**Problem to solve**. Send back exactly the lines from the opening line of the records below through the one with "b) by congruence.".

Extracted material section start

Lemma step_concealed st ev b :
  ~ probe_response_from b ev -> concealed st b -> concealed (step st ev) b.
Proof.
  intros Hev (Hin & n & Hn & Hname & Hflag). unfold concealed, step, process_packet.
  destruct (has_Dot11Beacon (ev_packet ev)) eqn:Hbeacon.
  - unfold process_beacon.
    destruct (networks st !! addr2 (ev_packet ev)) as [m|] eqn:Hm; cbn.
    + split; [assumption|].
      destruct (decide (addr2 (ev_packet ev) = b)) as [Heq|Hne].
      * rewrite Heq, lookup_insert_eq. rewrite Heq, Hn in Hm.
        injection Hm as <-. eexists. split; [reflexivity|]. cbn. tauto.
      * rewrite lookup_insert_ne by assumption. eauto.
    + assert (Hne : addr2 (ev_packet ev) <> b) by congruence.
      assert (Hstill :
        b ∈ (if String.eqb
                  match info (ev_packet ev) with Some s => s | None => "Unknown" end ""
             then {[addr2 (ev_packet ev)]} ∪ hidden_networks st
             else hidden_networks st)).
      { destruct (String.eqb _ ""); [apply elem_of_union_r|]; assumption. }
      destruct (readers_raise (ev_packet ev)); cbn.
      * split; [exact Hstill | eauto].
      * split; [exact Hstill|].
        rewrite lookup_insert_ne by assumption. eauto.
  - destruct (has_Dot11ProbeResp (ev_packet ev)) eqn:Hprobe; [|by split; eauto].
    assert (Hne : addr2 (ev_packet ev) <> b).
    { intros Heq. apply Hev. by repeat split. }
    unfold process_probe_response.
    destruct (info (ev_packet ev)) as [s|]; [|by split; eauto].
    destruct (discloses st (addr2 (ev_packet ev)) s); [|by split; eauto].
    destruct (networks st !! addr2 (ev_packet ev)) as [m|] eqn:Hm;
      [|by split; eauto].
    cbn. split.
    + rewrite elem_of_difference, elem_of_singleton. split; [assumption|congruence].
    + rewrite lookup_insert_ne by assumption. eauto.
Qed.
Definition works_list : M response :=
  let* works := Db.run E (Select Work) in
  ret (c_json (Json_data works) 200).

Definition works_get (id : string) : M response :=
  zValidator IdParamSchema (params "id" id) (fun param =>
    let id := number_of (param !! "id") in
    let* work := Db.run E (SelectById Work id) in
    match work with
    | [] => ret (not_found "Work")
    | r :: _ => ret (c_json (Json_datum (Some r)) 200)
    end).

(** **** [src/routes/testimonials.ts] *)

Definition testimonials_post (body : json) : M response :=
  zValidator TestimonialCreateSchema body (fun testimonialData =>
    try_catch
      (let* result := Db.run E (Insert Testimonial (Plain <$> testimonialData)) in
       ret (c_json (Json_message "Testimonial created successfully" (head result)) 201))
      (fun _ => ret (c_json (Json_error "Failed to create testimonial") 500))).

Definition testimonials_patch (id : string) (body : json) : M response :=
  zValidator IdParamSchema (params "id" id) (fun param =>
  zValidator TestimonialUpdateSchema body (fun testimonialData =>
    let id := number_of (param !! "id") in
    if (length (Object_keys testimonialData) =? 0)%nat then
      ret (c_json (Json_error "At least one field is required for update") 400)
    else
    try_catch
      (let* result := Db.run E (Update Testimonial (Plain <$> testimonialData) id) in
       match result with
       | [] => ret (not_found "Testimonial")
       | r :: _ => ret (c_json (Json_message "Testimonial updated successfully" (Some r)) 200)
       end)
      (fun _ => ret (c_json (Json_error "Failed to update testimonial") 500)))).

Definition testimonials_delete (id : string) : M response :=
  zValidator IdParamSchema (params "id" id) (fun param =>
    let id := number_of (param !! "id") in
    try_catch
      (let* result := Db.run E (Delete Testimonial id) in
       match result with
       | [] => ret (not_found "Testimonial")
       | r :: _ => ret (c_json (Json_message "Testimonial deleted successfully" (Some r)) 200)
       end)
      (fun _ => ret (c_json (Json_error "Failed to delete testimonial") 500))).

Definition testimonials_list : M response :=
  try_catch
    (let* all := Db.run E (Select Testimonial) in
     ret (c_json (Json_data all) 200))
    (fun _ => ret (c_json (Json_error "Failed to fetch testimonials") 500)).

Definition testimonials_get (id : string) : M response :=
  zValidator IdParamSchema (params "id" id) (fun param =>
    let id := number_of (param !! "id") in
    try_catch
      (let* found := Db.run E (SelectById Testimonial id) in
       match found with
       | [] => ret (not_found "Testimonial")
       | r :: _ => ret (c_json (Json_datum (Some r)) 200)
       end)
      (fun _ => ret (c_json (Json_error "Failed to fetch testimonial") 500))).

(** **** [src/routes/promotionalOffers.ts] *)

Definition promotionalOffers_post (body : json) : M response :=
  zValidator PromotionalOfferCreateSchema body (fun offerData =>
    try_catch
      (let* missing := first_missing (elements (offerData !! "images")) in
       match missing with
       | Some filename => ret (c_json (Json_error ("File not found: " +:+ filename)) 404)
       | None =>
           let* result := Db.run E (Insert PromotionalOffer (Plain <$> offerData)) in
           ret (c_json (Json_message "Promotional offer created successfully"
                          (head result)) 201)
       end)
      (fun _ => ret (c_json (Json_error "Failed to create promotional offer") 500))).

Definition promotionalOffers_patch (id : string) (body : json) : M response :=
  zValidator IdParamSchema (params "id" id) (fun param =>
  zValidator PromotionalOfferUpdateSchema body (fun offerData =>
    let id := number_of (param !! "id") in
    if (length (Object_keys offerData) =? 0)%nat then
      ret (c_json (Json_error "At least one field is required for update") 400)
    else
    try_catch
      (let* missing :=
         if truthy (offerData !! "images")
         then first_missing (elements (offerData !! "images"))
         else ret None in
       match missing with
       | Some filename => ret (c_json (Json_error ("File not found: " +:+ filename)) 404)
       | None =>
           let* result := Db.run E (Update PromotionalOffer (Plain <$> offerData) id) in
           match result with
           | [] => ret (not_found "Promotional offer")
           | r :: _ =>
               ret (c_json (Json_message "Promotional offer updated successfully"
                              (Some r)) 200)
           end
       end)
      (fun _ => ret (c_json (Json_error "Failed to update promotional offer") 500)))).

Definition promotionalOffers_delete (id : string) : M response :=
  zValidator IdParamSchema (params "id" id) (fun param =>
    let id := number_of (param !! "id") in
    try_catch
      (let* result := Db.run E (Delete PromotionalOffer id) in
       match result with
       | [] => ret (not_found "Promotional offer")
       | r :: _ => ret (c_json (Json_message "Promotional offer deleted successfully" (Some r)) 200)
       end)
      (fun _ => ret (c_json (Json_error "Failed to delete promotional offer") 500))).

Definition promotionalOffers_list : M response :=
  try_catch
    (let* all := Db.run E (Select PromotionalOffer) in
     ret (c_json (Json_data all) 200))
    (fun _ => ret (c_json (Json_error "Failed to fetch promotional offers") 500)).

Definition promotionalOffers_get (id : string) : M response :=
  zValidator IdParamSchema (params "id" id) (fun param =>
    let id := number_of (param !! "id") in
    try_catch
      (let* found := Db.run E (SelectById PromotionalOffer id) in
       match found with
       | [] => ret (not_found "Promotional offer")
       | r :: _ => ret (c_json (Json_datum (Some r)) 200)
       end)
      (fun _ => ret (c_json (Json_error "Failed to fetch promotional offer") 500))).

(** **** [src/routes/attorneys.ts] *)

Definition attorneys_post (body : json) : M response :=
  zValidator AttorneyCreateSchema body (fun attorneyData =>
    let* filePath := join_filesDir (attorneyData !! "image") in
    let* found := accessible filePath in
    if negb found then ret (c_json (Json_error "File not found") 404) else
    try_catch
      (let* result := Db.run E (Insert Attorney (Plain <$> attorneyData)) in
       ret (c_json (Json_message "Attorney created successfully" (head result)) 201))
      (fun _ => ret (c_json (Json_error "Failed to create attorney") 500))).

Definition attorneys_patch (id : string) (body : json) : M response :=
  zValidator IdParamSchema (params "id" id) (fun param =>
  zValidator AttorneyUpdateSchema body (fun attorneyData =>
    let id := number_of (param !! "id") in
    if (length (Object_keys attorneyData) =? 0)%nat then
      ret (c_json (Json_error "At least one field is required for update") 400)
    else
    try_catch
      (let* missing :=
         if truthy (attorneyData !! "image") then
           let* filePath := join_filesDir (attorneyData !! "image") in
           let* found := accessible filePath in
           ret (negb found)
         else ret false in
       if (missing : bool) then ret (c_json (Json_error "File not found") 404) else
       let* result := Db.run E (Update Attorney (Plain <$> attorneyData) id) in
       match result with
       | [] => ret (not_found "Attorney")
       | r :: _ => ret (c_json (Json_message "Attorney updated successfully" (Some r)) 200)
       end)
      (fun _ => ret (c_json (Json_error "Failed to update attorney") 500)))).

Definition attorneys_delete (id : string) : M response :=
  zValidator IdParamSchema (params "id" id) (fun param =>
    let id := number_of (param !! "id") in
    try_catch
      (let* result := Db.run E (Delete Attorney id) in
       match result with
       | [] => ret (not_found "Attorney")
       | r :: _ => ret (c_json (Json_message "Attorney deleted successfully" (Some r)) 200)
       end)
      (fun _ => ret (c_json (Json_error "Failed to delete attorney") 500))).

Definition attorneys_list : M response :=
  try_catch
    (let* all := Db.run E (Select Attorney) in
     ret (c_json (Json_data all) 200))
    (fun _ => ret (c_json (Json_error "Failed to fetch attorneys") 500)).

Definition attorneys_get (id : string) : M response :=
  zValidator IdParamSchema (params "id" id) (fun param =>
    let id := number_of (param !! "id") in
    try_catch
      (let* found := Db.run E (SelectById Attorney id) in
       match found with
       | [] => ret (not_found "Attorney")
       | r :: _ => ret (c_json (Json_datum (Some r)) 200)
       end)
      (fun _ => ret (c_json (Json_error "Failed to fetch attorney") 500))).

(** **** The blog routes (in [src/routes/testimonials.ts]) *)

Definition blogs_post (body : json) : M response :=
  zValidator BlogCreateSchema body (fun blogData =>
    let* filePath := join_filesDir (blogData !! "image") in
    let* found := accessible filePath in
    if negb found then ret (c_json (Json_error "File not found") 404) else
    try_catch
      (let* result := Db.run E (Insert Blog (Plain <$> blogData)) in
       ret (c_json (Json_message "Blog created successfully" (head result)) 201))
      (fun _ => ret (c_json (Json_error "Failed to create blog") 500))).

(** [new Date()] *)
Definition new_Date : M Z :=
  fun w => (Ok (Date_now E (draws w)), tick w).

Definition blogs_patch (id : string) (body : json) : M response :=
  zValidator IdParamSchema (params "id" id) (fun param =>
  zValidator BlogUpdateSchema body (fun blogData =>
    let id := number_of (param !! "id") in
    if (length (Object_keys blogData) =? 0)%nat then
      ret (c_json (Json_error "At least one field is required for update") 400)
    else
    try_catch
      (let* missing :=
         if truthy (blogData !! "image") then
           let* filePath := join_filesDir (blogData !! "image") in
           let* found := accessible filePath in
           ret (negb found)
         else ret false in
       if (missing : bool) then ret (c_json (Json_error "File not found") 404) else
       let* now := new_Date in
       let* result :=
         Db.run E (Update Blog (<["updated_at" := DateValue now]> (Plain <$> blogData)) id) in
       match result with
       | [] => ret (not_found "Blog")
       | r :: _ => ret (c_json (Json_message "Blog updated successfully" (Some r)) 200)
       end)
      (fun _ => ret (c_json (Json_error "Failed to update blog") 500)))).

Definition blogs_delete (id : string) : M response :=
  zValidator IdParamSchema (params "id" id) (fun param =>
    let id := number_of (param !! "id") in
    try_catch
      (let* result := Db.run E (Delete Blog id) in
       match result with
       | [] => ret (not_found "Blog")
       | r :: _ => ret (c_json (Json_message "Blog deleted successfully" (Some r)) 200)
       end)
      (fun _ => ret (c_json (Json_error "Failed to delete blog") 500))).

Definition blogs_list : M response :=
  try_catch
    (let* all := Db.run E (Select Blog) in
     ret (c_json (Json_data all) 200))
    (fun _ => ret (c_json (Json_error "Failed to fetch blogs") 500)).

Definition blogs_get (id : string) : M response :=
  zValidator IdParamSchema (params "id" id) (fun param =>
    let id := number_of (param !! "id") in
    try_catch
      (let* found := Db.run E (SelectById Blog id) in
       match found with
       | [] => ret (not_found "Blog")
       | r :: _ => ret (c_json (Json_datum (Some r)) 200)
       end)
      (fun _ => ret (c_json (Json_error "Failed to fetch blog") 500))).

(** **** The offer routes (in [src/routes/files.ts]) *)

(** [sql`${v}::numeric`] *)
Definition sql_numeric (v : option json) : param :=
  SqlNumeric (default JNull v).

Definition offers_post (body : json) : M response :=
  zValidator OfferCreateSchema body (fun offerData =>
    try_catch
      (let* result :=
         Db.run E (Insert Offer
                     (object_of [("title", plain (offerData !! "title"));
                                 ("description", plain (offerData !! "description"));
                                 ("price", Some (sql_numeric (offerData !! "price")))])) in
       ret (c_json (Json_message "Offer created successfully" (head result)) 201))
      (fun _ => ret (c_json (Json_error "Failed to create offer") 500))).

Definition offers_patch (id : string) (body : json) : M response :=
  zValidator IdParamSchema (params "id" id) (fun param =>
  zValidator OfferUpdateSchema body (fun offerData =>
    let id := number_of (param !! "id") in
    if (length (Object_keys offerData) =? 0)%nat then
      ret (c_json (Json_error "At least one field is required for update") 400)
    else
    try_catch
      (let updates :=
         object_of [("title", plain (offerData !! "title"));
                    ("description", plain (offerData !! "description"));
                    ("price", (fun v => sql_numeric (Some v)) <$> offerData !! "price")] in
       let* result := Db.run E (Update Offer updates id) in
       match result with
       | [] => ret (not_found "Offer")
       | r :: _ => ret (c_json (Json_message "Offer updated successfully" (Some r)) 200)
       end)
      (fun _ => ret (c_json (Json_error "Failed to update offer") 500)))).

Definition offers_delete (id : string) : M response :=
  zValidator IdParamSchema (params "id" id) (fun param =>
    let id := number_of (param !! "id") in
    try_catch
      (let* result := Db.run E (Delete Offer id) in
       match result with
       | [] => ret (not_found "Offer")
       | r :: _ => ret (c_json (Json_message "Offer deleted successfully" (Some r)) 200)
       end)
      (fun _ => ret (c_json (Json_error "Failed to delete offer") 500))).

Definition offers_list : M response :=
  try_catch
    (let* all := Db.run E (Select Offer) in
     ret (c_json (Json_data all) 200))
    (fun _ => ret (c_json (Json_error "Failed to fetch offers") 500)).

Extracted material section end

**Solution to this exercise**.
Lemma step_concealed st ev b :
  ~ probe_response_from b ev -> concealed st b -> concealed (step st ev) b.
Proof.
  intros Hev (Hin & n & Hn & Hname & Hflag). unfold concealed, step, process_packet.
  destruct (has_Dot11Beacon (ev_packet ev)) eqn:Hbeacon.
  - unfold process_beacon.
    destruct (networks st !! addr2 (ev_packet ev)) as [m|] eqn:Hm; cbn.
    + split; [assumption|].
      destruct (decide (addr2 (ev_packet ev) = b)) as [Heq|Hne].
      * rewrite Heq, lookup_insert_eq. rewrite Heq, Hn in Hm.
        injection Hm as <-. eexists. split; [reflexivity|]. cbn. tauto.
      * rewrite lookup_insert_ne by assumption. eauto.
    + assert (Hne : addr2 (ev_packet ev) <> b) by congruence.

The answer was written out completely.